What is needed ▸ The material below contains a line with "(start p) ps es" and a line with "pool_history n p ps es → execute_next". Copy exactly those two lines and all lines between them.

Record extracts ▸

━━━━━━

(* ===== verification/ThreadPool.v ===== *)
(** The thread pool: include/mprpc/thread_pool.h and src/thread_pool.cpp.

    asio's [io_context] is a queue of functions: [post] appends one, and a thread inside
    [run] takes the next one and executes it. What executing a function raises is a parameter;
    which thread takes the next function is the choice of the scheduler. [post] stands for the
    moment at which the function reaches that queue: in a pool of one thread, a function posted
    by a running function is appended when that one has returned. [Scheduler] models the
    context itself and shows that it is such a queue and that no thread sleeps on work. *)

From S2P Require Import Prelude Errors.

Section pool.
Context {K : Type}.                        (* functions to execute *)
Context (raises : K → option exn).         (* what a function lets out *)

(** [impl]: [live] counts the threads of [threads] that are inside [process_in_thread],
    [started] is [!threads.empty()], [stopped] the state of the context. *)
Record thread_pool := mk_thread_pool {
  num_threads : nat;
  queue : list K;
  started : bool;
  live : nat;
  stopped : bool;
  has_on_error : bool;
  reported : list error_info;  (* calls of the handler [on_error] *)
}.

Definition construct (n : nat) : thread_pool := mk_thread_pool n [] false 0 false false [].

Definition on_error (p : thread_pool) (handler : bool) : thread_pool :=
  mk_thread_pool (num_threads p) (queue p) (started p) (live p) (stopped p) handler (reported p).

(** [start]: a context that was stopped lets its threads return at once. *)
Definition start (p : thread_pool) : thread_pool :=
  if started p then p
  else
    mk_thread_pool (num_threads p) (queue p) (negb (num_threads p =? 0)%nat)
      (if stopped p then 0%nat else num_threads p) (stopped p) (has_on_error p) (reported p).

(** [stop] joins the threads: none is left inside [run]. *)
Definition stop (p : thread_pool) : thread_pool :=
  if stopped p then p
  else mk_thread_pool (num_threads p) (queue p) false 0 true (has_on_error p) (reported p).

Definition post (p : thread_pool) (f : K) : thread_pool :=
  mk_thread_pool (num_threads p) (queue p ++ [f]) (started p) (live p) (stopped p)
    (has_on_error p) (reported p).

(** The two [catch] clauses of [process_in_thread] and [process_thread_error]. *)
Definition thread_error (e : exn) : error_info :=
  match e with
  | mprpc_exception info => info
  | _ => error_info_ops.make error_code.unexpected_error (exception_ops.what e)
  end.

(** A thread inside [run] executes the next function; an exception ends the thread. *)
Definition execute_next (p : thread_pool) : option (thread_pool * K) :=
  match live p, queue p with
  | S n, f :: q =>
      match raises f with
      | None =>
          Some (mk_thread_pool (num_threads p) q (started p) (S n) (stopped p) (has_on_error p)
                  (reported p), f)
      | Some e =>
          Some (mk_thread_pool (num_threads p) q (started p) n (stopped p) (has_on_error p)
                  (reported p ++ if has_on_error p then [thread_error e] else []), f)
      end
  | _, _ => None
  end.

(** ** Histories *)

Inductive pool_op : Type :=
| pool_on_error (handler : bool)
| pool_start
| pool_stop
| pool_post (f : K)
| pool_execute.

(** The functions posted and the functions executed, in order. *)
Inductive pool_history (n : nat) : thread_pool → list K → list K → Prop :=
| pool_new : pool_history n (construct n) [] []
| pool_on_error_step p ps es b :
    pool_history n p ps es → pool_history n (on_error p b) ps es
| pool_start_step p ps es : pool_history n p ps es → pool_history n (start p) ps es
| pool_stop_step p ps es : pool_history n p ps es → pool_history n (stop p) ps es
| pool_post_step p ps es f :
    pool_history n p ps es → pool_history n (post p f) (ps ++ [f]) es
| pool_execute_step p ps es p' f :
    pool_history n p ps es → execute_next p = Some (p', f) → pool_history n p' ps (es ++ [f]).

(** The functions that end a thread. *)
Definition raising (es : list K) : nat := length (omap raises es).

Lemma raising_app es es' : raising (es ++ es') = (raising es + raising es')%nat.
Proof. unfold raising. by rewrite omap_app, length_app. Qed.

Record pool_inv (n : nat) (p : thread_pool) (ps es : list K) : Prop := {
  pi_posted : ps = es ++ queue p;
  pi_num : num_threads p = n;
  pi_live : stopped p = false → started p = true → (live p + raising es = n)%nat;
  pi_idle : started p = false → stopped p = false → live p = 0%nat ∧ es = [];
  pi_stopped : stopped p = true → live p = 0%nat;
}.

Lemma pool_history_inv n p ps es : pool_history n p ps es → pool_inv n p ps es.
Proof.
  induction 1 as [|p ps es b _ [Hp Hn Hl Hi Hs]|p ps es _ [Hp Hn Hl Hi Hs]|p ps es _ [Hp Hn Hl Hi Hs]
    |p ps es f _ [Hp Hn Hl Hi Hs]|p ps es p' f _ [Hp Hn Hl Hi Hs] He].
  - by split.
  - by split.
  - unfold start. destruct (started p) eqn:Est; [split; rewrite ?Est; done|].
    destruct (stopped p) eqn:Esp; split; simpl; try done.
    + intros _ _. destruct (Hi eq_refl eq_refl) as [_ ->]. unfold raising. simpl. lia.
    + intros Hz _. destruct (Hi eq_refl eq_refl) as [_ ->]. split; [|done].
      destruct (num_threads p); [done|discriminate].
  - unfold stop. destruct (stopped p) eqn:Esp; split; simpl; try done; by rewrite Esp.
  - split; simpl; try done. subst ps. by rewrite <-app_assoc.
  - unfold execute_next in He. destruct (live p) as [|k] eqn:El; [done|].
    destruct (queue p) as [|f0 q] eqn:Eq; [done|].
    assert (stopped p = false) as Esp by (destruct (stopped p); [by specialize (Hs eq_refl)|done]).
    assert (started p = true) as Est.
    { destruct (started p); [done|]. by destruct (Hi eq_refl Esp). }
    specialize (Hl Esp Est).
    destruct (raises f0) as [e|] eqn:Er; injection He as <- <-; split; simpl; try done;
      try (by rewrite <-app_assoc); try (rewrite ?Est, ?Esp; done);
      intros _ _; rewrite raising_app; unfold raising at 2; simpl; rewrite Er; simpl; lia.
Qed.
End pool.
Arguments thread_pool : clear implicits.

(** functions run at most once and in the order in which they were posted: at every moment
    the functions executed are the first of those posted, and the others are still queued. *)
Theorem pool_fifo {K} (raises : K → option exn) n p ps es :
  pool_history raises n p ps es → ps = es ++ queue p.
Proof. intros Hh. by destruct (pool_history_inv raises n p ps es Hh). Qed.

Lemma pool_fifo_witness :
  [1%positive; 2%positive] = [] ++ queue (post (post (construct (K := positive) 1) 1%positive) 2%positive).
Proof.
  apply (pool_fifo (λ _, None) 1 _ [1%positive; 2%positive]).
  apply (pool_post_step (λ _, None) 1 _ [1%positive]), (pool_post_step (λ _, None) 1 _ []), pool_new.
Defined.

(** C39: an exception that leaves a function ends its thread for good: while the pool is
    started, the threads that still execute functions are those created minus one for every
    function that raised; after as many exceptions as threads nothing posted is ever executed,
    and starting the pool again changes nothing. *)
Theorem pool_threads_lost {K} (raises : K → option exn) n p ps es :
  pool_history raises n p ps es → started p = true → stopped p = false →
  (live p + raising raises es = n)%nat ∧
  (raising raises es = n → execute_next raises p = None ∧ start p = p).
Proof.
  intros Hh Hst Hsp. destruct (pool_history_inv raises n p ps es Hh) as [_ _ Hl _ _].
  specialize (Hl Hsp Hst). split; [done|]. intros Hr. unfold execute_next, start.
  assert (live p = 0%nat) as -> by lia. by rewrite Hst.
Qed.

Lemma pool_threads_lost_witness :
  let r := λ _ : positive, Some (std_runtime_error "x") in
  let p := mk_thread_pool 1 [2%positive] true 0 false false [] in
  (live p + raising r [1%positive] = 1)%nat ∧
  (raising r [1%positive] = 1%nat → execute_next r p = None ∧ start p = p).
Proof.
  intros r p. apply (pool_threads_lost r 1 p [1%positive; 2%positive] [1%positive]); [|reflexivity..].
  apply (pool_execute_step r 1 (mk_thread_pool 1 [1%positive; 2%positive] true 1 false false [])
    _ [] p 1%positive); [|reflexivity].
  apply (pool_post_step r 1 (mk_thread_pool 1 [1%positive] true 1 false false []) [1%positive] [] 2%positive).
  apply (pool_post_step r 1 (mk_thread_pool 1 [] true 1 false false []) [] [] 1%positive).
  apply (pool_start_step r 1 (construct 1)), pool_new.
Defined.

━━━━━━

Your solution ▸
| pool_start_step p ps es : pool_history n p ps es → pool_history n (start p) ps es
| pool_stop_step p ps es : pool_history n p ps es → pool_history n (stop p) ps es
| pool_post_step p ps es f :
    pool_history n p ps es → pool_history n (post p f) (ps ++ [f]) es
| pool_execute_step p ps es p' f :
    pool_history n p ps es → execute_next p = Some (p', f) → pool_history n p' ps (es ++ [f]).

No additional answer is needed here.